Goal of the exercise
Scan the entries for the string "Section" and give the number of lines that have it, nothing further.
━━━━━ Available data ━━━━━
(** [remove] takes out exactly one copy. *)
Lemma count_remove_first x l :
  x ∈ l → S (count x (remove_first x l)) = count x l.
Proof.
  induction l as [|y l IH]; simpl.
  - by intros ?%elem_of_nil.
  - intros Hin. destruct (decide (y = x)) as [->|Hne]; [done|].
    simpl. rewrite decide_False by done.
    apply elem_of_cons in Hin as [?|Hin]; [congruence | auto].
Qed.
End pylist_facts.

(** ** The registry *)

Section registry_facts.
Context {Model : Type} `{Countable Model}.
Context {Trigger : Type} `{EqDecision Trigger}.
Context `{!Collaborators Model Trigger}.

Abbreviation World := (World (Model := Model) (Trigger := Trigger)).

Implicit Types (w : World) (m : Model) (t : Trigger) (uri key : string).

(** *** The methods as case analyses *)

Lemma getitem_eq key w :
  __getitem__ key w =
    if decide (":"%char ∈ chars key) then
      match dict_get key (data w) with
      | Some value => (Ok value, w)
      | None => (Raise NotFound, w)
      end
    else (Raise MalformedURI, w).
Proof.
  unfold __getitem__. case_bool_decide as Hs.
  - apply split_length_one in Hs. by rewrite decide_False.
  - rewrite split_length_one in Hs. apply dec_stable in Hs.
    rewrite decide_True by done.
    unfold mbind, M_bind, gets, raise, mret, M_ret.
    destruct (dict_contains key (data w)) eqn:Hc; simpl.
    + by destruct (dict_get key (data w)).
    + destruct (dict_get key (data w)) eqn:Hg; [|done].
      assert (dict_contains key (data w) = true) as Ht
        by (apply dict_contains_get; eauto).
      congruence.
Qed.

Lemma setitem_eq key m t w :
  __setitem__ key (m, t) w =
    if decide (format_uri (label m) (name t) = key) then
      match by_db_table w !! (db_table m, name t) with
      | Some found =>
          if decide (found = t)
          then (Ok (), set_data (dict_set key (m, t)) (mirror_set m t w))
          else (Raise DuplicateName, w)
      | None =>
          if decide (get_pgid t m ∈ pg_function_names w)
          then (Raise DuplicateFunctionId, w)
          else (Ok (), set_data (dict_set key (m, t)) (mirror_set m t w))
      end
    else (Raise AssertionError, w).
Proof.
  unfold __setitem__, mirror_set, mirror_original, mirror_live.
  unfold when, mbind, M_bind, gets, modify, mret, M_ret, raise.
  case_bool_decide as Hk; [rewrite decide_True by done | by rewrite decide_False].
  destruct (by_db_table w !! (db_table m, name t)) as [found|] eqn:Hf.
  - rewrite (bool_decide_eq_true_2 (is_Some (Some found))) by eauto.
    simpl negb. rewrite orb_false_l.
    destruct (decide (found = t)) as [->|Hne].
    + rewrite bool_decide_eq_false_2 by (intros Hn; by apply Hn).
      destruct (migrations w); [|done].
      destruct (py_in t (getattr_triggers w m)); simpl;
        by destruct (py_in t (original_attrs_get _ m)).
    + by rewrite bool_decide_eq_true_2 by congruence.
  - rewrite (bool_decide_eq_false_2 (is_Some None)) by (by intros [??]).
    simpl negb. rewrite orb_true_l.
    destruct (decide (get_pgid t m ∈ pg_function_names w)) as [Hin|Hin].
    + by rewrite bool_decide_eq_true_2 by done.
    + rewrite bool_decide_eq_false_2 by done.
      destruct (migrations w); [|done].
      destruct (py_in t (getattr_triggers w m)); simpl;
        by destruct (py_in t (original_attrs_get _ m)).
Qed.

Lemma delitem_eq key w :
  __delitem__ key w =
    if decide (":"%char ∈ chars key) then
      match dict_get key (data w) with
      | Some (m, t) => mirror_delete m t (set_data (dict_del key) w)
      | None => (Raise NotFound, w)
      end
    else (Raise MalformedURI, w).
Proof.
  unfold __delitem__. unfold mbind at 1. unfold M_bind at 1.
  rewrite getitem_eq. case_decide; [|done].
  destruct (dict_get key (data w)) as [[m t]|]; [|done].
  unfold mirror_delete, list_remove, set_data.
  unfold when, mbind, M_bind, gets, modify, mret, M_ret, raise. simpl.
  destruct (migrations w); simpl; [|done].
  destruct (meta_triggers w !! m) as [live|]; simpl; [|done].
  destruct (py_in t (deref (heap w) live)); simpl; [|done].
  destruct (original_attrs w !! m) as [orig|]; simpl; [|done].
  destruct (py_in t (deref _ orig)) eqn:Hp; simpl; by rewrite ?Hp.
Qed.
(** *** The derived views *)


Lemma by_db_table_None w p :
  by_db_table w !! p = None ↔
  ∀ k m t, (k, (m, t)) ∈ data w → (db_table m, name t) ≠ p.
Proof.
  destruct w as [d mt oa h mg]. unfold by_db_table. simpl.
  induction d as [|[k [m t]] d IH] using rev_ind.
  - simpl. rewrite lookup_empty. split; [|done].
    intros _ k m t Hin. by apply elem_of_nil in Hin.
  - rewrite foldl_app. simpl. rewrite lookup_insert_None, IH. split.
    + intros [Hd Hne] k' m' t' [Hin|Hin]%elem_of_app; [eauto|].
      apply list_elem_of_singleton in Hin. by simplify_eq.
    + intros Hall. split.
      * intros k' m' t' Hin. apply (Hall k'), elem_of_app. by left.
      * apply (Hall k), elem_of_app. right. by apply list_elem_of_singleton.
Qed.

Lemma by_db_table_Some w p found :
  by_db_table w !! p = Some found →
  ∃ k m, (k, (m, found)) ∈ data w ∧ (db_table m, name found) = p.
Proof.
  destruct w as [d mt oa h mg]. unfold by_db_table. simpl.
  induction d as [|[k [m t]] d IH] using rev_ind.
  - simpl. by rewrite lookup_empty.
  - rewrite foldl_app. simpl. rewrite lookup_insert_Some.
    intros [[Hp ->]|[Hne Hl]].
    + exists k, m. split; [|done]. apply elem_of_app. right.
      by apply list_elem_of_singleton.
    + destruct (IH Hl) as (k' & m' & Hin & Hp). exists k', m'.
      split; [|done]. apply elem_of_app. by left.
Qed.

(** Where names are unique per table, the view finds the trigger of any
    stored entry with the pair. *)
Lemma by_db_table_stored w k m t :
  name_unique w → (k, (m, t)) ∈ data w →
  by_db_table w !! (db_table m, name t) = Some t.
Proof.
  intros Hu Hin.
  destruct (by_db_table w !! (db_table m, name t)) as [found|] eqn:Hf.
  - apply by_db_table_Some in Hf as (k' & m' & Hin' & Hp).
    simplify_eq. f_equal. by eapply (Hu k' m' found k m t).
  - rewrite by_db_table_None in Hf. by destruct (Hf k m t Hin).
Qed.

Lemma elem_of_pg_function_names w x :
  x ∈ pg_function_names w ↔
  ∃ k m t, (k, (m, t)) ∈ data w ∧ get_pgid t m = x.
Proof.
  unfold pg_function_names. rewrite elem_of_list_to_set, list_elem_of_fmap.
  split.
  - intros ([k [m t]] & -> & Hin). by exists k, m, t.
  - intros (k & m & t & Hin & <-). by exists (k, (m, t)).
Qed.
━━━━━
━━━━━ Available data ━━━━━
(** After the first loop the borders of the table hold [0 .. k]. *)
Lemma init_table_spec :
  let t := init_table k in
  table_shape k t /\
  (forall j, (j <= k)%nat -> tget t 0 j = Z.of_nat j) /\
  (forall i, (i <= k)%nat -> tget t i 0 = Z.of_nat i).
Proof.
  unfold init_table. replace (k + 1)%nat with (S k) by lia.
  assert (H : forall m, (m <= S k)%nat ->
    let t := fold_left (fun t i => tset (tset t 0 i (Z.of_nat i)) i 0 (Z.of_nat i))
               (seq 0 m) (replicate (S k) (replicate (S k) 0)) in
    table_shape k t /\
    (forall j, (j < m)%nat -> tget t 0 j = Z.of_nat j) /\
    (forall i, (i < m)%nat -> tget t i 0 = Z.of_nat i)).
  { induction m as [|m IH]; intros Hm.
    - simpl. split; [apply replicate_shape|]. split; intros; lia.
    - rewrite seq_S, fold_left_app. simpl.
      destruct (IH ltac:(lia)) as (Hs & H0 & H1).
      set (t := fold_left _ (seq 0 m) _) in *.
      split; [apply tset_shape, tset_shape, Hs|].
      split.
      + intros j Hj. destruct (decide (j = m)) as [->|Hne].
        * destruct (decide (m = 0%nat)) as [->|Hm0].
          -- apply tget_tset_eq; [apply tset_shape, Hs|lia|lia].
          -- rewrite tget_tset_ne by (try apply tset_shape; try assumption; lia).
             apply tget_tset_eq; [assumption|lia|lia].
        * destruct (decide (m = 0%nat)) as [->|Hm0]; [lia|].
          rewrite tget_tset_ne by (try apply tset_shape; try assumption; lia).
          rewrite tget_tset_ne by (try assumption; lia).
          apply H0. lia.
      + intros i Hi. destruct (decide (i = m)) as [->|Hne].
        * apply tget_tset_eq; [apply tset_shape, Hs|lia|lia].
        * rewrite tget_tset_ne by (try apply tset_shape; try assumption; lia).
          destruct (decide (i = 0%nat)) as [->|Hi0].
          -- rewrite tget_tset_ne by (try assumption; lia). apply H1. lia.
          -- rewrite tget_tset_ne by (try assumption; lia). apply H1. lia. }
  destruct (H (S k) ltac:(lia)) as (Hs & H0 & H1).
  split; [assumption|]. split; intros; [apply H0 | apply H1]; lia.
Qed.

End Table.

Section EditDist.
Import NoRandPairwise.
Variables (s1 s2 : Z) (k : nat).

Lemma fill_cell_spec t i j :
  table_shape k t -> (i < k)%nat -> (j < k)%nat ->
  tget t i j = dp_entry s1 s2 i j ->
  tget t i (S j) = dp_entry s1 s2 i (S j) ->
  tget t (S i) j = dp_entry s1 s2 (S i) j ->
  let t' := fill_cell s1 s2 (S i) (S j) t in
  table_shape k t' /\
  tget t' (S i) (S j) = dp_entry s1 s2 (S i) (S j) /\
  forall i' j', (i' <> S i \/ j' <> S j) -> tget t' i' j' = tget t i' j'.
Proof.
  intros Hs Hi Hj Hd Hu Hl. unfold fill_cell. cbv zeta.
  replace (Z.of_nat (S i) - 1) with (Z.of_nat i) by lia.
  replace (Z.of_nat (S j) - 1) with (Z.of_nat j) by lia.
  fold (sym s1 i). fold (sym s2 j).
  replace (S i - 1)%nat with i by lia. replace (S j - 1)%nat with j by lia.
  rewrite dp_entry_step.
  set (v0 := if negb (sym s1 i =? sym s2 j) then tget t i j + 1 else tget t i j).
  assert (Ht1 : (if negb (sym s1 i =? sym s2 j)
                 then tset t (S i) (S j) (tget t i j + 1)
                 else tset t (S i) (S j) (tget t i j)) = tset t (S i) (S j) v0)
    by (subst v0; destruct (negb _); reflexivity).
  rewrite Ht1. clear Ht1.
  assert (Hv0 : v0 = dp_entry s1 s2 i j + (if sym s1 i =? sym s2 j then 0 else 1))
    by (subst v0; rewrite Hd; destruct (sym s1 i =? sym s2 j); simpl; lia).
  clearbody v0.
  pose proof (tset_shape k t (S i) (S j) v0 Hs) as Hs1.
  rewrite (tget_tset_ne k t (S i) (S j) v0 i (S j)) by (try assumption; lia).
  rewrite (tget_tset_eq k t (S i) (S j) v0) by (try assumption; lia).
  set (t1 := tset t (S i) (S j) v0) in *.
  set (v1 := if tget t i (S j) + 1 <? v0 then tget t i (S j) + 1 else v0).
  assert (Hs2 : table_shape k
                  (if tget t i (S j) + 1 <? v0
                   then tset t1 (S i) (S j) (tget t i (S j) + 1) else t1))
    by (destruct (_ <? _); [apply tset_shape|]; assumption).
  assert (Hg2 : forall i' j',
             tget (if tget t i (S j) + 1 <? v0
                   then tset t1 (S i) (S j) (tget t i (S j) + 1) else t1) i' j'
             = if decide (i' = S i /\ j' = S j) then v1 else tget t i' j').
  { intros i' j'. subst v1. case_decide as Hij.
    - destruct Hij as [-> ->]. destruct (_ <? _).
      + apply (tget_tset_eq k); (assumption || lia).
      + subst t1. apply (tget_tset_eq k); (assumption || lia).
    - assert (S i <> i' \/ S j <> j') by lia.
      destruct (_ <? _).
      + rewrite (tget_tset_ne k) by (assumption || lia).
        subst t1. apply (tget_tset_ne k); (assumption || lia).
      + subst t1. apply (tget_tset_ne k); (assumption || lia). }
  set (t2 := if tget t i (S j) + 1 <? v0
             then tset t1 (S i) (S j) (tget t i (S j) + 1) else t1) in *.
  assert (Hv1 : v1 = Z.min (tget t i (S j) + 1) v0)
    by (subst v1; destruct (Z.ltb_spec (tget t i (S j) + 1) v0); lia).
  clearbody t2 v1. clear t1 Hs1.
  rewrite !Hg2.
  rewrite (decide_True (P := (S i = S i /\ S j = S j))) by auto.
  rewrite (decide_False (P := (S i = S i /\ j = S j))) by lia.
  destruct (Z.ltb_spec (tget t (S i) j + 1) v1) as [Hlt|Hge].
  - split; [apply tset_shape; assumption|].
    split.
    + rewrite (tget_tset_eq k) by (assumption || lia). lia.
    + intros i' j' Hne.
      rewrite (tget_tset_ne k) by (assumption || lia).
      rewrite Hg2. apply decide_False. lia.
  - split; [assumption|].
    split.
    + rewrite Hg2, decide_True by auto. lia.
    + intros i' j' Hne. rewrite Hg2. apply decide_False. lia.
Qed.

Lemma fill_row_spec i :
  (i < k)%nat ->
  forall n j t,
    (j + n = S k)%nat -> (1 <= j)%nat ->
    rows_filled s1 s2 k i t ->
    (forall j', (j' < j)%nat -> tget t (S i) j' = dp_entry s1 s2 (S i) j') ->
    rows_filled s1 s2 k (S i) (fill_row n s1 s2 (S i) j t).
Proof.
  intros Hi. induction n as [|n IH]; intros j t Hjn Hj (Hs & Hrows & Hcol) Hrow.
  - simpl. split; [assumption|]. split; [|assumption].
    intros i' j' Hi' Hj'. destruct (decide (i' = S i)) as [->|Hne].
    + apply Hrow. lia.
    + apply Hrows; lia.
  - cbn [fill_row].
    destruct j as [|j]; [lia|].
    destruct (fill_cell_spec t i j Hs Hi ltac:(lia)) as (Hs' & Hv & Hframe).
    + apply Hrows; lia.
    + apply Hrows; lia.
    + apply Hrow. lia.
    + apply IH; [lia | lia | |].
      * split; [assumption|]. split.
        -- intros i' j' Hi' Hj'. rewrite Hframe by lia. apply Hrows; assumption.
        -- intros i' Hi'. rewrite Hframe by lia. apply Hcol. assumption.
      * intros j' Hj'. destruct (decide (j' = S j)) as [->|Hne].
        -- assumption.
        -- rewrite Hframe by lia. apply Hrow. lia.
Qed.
━━━━━
Solution to the exercise
2